**Work to complete:** Restate the entries below without a single change.

**Records drawn from a dataset:**
(** The first check of the handle's target that fails, if any. *)
Definition target_mismatch (handle : FrameHandle) (s : ShardState) : option string :=
  if negb (fh_shard_index handle =? sh_shard_index s) then Some "Frame handle shard index mismatch"%string
  else if negb (fh_universe_version handle =? sh_installed_universe_version s)
  then Some "Frame handle universe version mismatch"%string
  else
    match get_event (sh_event_store s) (fh_shard_event_index handle) with
    | None => Some "Frame handle event index mismatch"%string
    | Some event =>
        if negb (ke_event_id (ev_state event) =? fh_event_id handle) then Some "Frame handle event ID mismatch"%string
        else if negb (ke_shard_event_index (ev_state event) =? fh_shard_event_index handle)
        then Some "Frame handle event route index mismatch"%string
        else if negb (bool_decide (ke_topology (ev_state event) = fh_topology handle))
        then Some "Frame handle event topology mismatch"%string
        else
          match get_market event (fh_event_market_index handle) with
          | None => Some "Frame handle market index mismatch"%string
          | Some market =>
              if negb (km_market_id market =? fh_market_id handle) then Some "Frame handle market ID mismatch"%string
              else if negb (km_event_market_index market =? fh_event_market_index handle)
              then Some "Frame handle market route index mismatch"%string
              else None
          end
    end.

Definition validate_handle_target (handle : FrameHandle) : M ShardState bool :=
  mismatch ← gets (target_mismatch handle);
  match mismatch with
  | Some reason => fault_shard (fh_universe_version handle) reason;; mret false
  | None => mret true
  end.

Definition fresh_incident : M ShardState IntegrityIncidentKey :=
  shard_index ← gets sh_shard_index;
  incident_id ← gets sh_next_shard_incident_id;
  modify (λ s, s ⟪ sh_next_shard_incident_id ::= incr ⟫);;
  mret (mkIntegrityIncidentKey kSHARD shard_index incident_id).

(** The market of an order-book frame whose contents are lost: invalidate it, tell
    strategies, and ask for recovery under a new incident. *)
Definition report_lost_contents (handle : FrameHandle) (reason : BookInvalidationReason) (refused : string)
    (result : ShardPumpResult) : M ShardState ShardPumpResult :=
  incident ← fresh_incident;
  reported ← report_market_recovery_required (fh_universe_version handle) incident (fh_sid handle)
    (fh_sequence handle) (fh_market_id handle) (fh_event_id handle) reason;
  (if reported : bool then mret tt else fault_shard (fh_universe_version handle) refused);;
  mret (result ⟪ pu_incident := incident ⟫).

**Reply:**
(** The first check of the handle's target that fails, if any. *)
Definition target_mismatch (handle : FrameHandle) (s : ShardState) : option string :=
  if negb (fh_shard_index handle =? sh_shard_index s) then Some "Frame handle shard index mismatch"%string
  else if negb (fh_universe_version handle =? sh_installed_universe_version s)
  then Some "Frame handle universe version mismatch"%string
  else
    match get_event (sh_event_store s) (fh_shard_event_index handle) with
    | None => Some "Frame handle event index mismatch"%string
    | Some event =>
        if negb (ke_event_id (ev_state event) =? fh_event_id handle) then Some "Frame handle event ID mismatch"%string
        else if negb (ke_shard_event_index (ev_state event) =? fh_shard_event_index handle)
        then Some "Frame handle event route index mismatch"%string
        else if negb (bool_decide (ke_topology (ev_state event) = fh_topology handle))
        then Some "Frame handle event topology mismatch"%string
        else
          match get_market event (fh_event_market_index handle) with
          | None => Some "Frame handle market index mismatch"%string
          | Some market =>
              if negb (km_market_id market =? fh_market_id handle) then Some "Frame handle market ID mismatch"%string
              else if negb (km_event_market_index market =? fh_event_market_index handle)
              then Some "Frame handle market route index mismatch"%string
              else None
          end
    end.

Definition validate_handle_target (handle : FrameHandle) : M ShardState bool :=
  mismatch ← gets (target_mismatch handle);
  match mismatch with
  | Some reason => fault_shard (fh_universe_version handle) reason;; mret false
  | None => mret true
  end.

Definition fresh_incident : M ShardState IntegrityIncidentKey :=
  shard_index ← gets sh_shard_index;
  incident_id ← gets sh_next_shard_incident_id;
  modify (λ s, s ⟪ sh_next_shard_incident_id ::= incr ⟫);;
  mret (mkIntegrityIncidentKey kSHARD shard_index incident_id).

(** The market of an order-book frame whose contents are lost: invalidate it, tell
    strategies, and ask for recovery under a new incident. *)
Definition report_lost_contents (handle : FrameHandle) (reason : BookInvalidationReason) (refused : string)
    (result : ShardPumpResult) : M ShardState ShardPumpResult :=
  incident ← fresh_incident;
  reported ← report_market_recovery_required (fh_universe_version handle) incident (fh_sid handle)
    (fh_sequence handle) (fh_market_id handle) (fh_event_id handle) reason;
  (if reported : bool then mret tt else fault_shard (fh_universe_version handle) refused);;
  mret (result ⟪ pu_incident := incident ⟫).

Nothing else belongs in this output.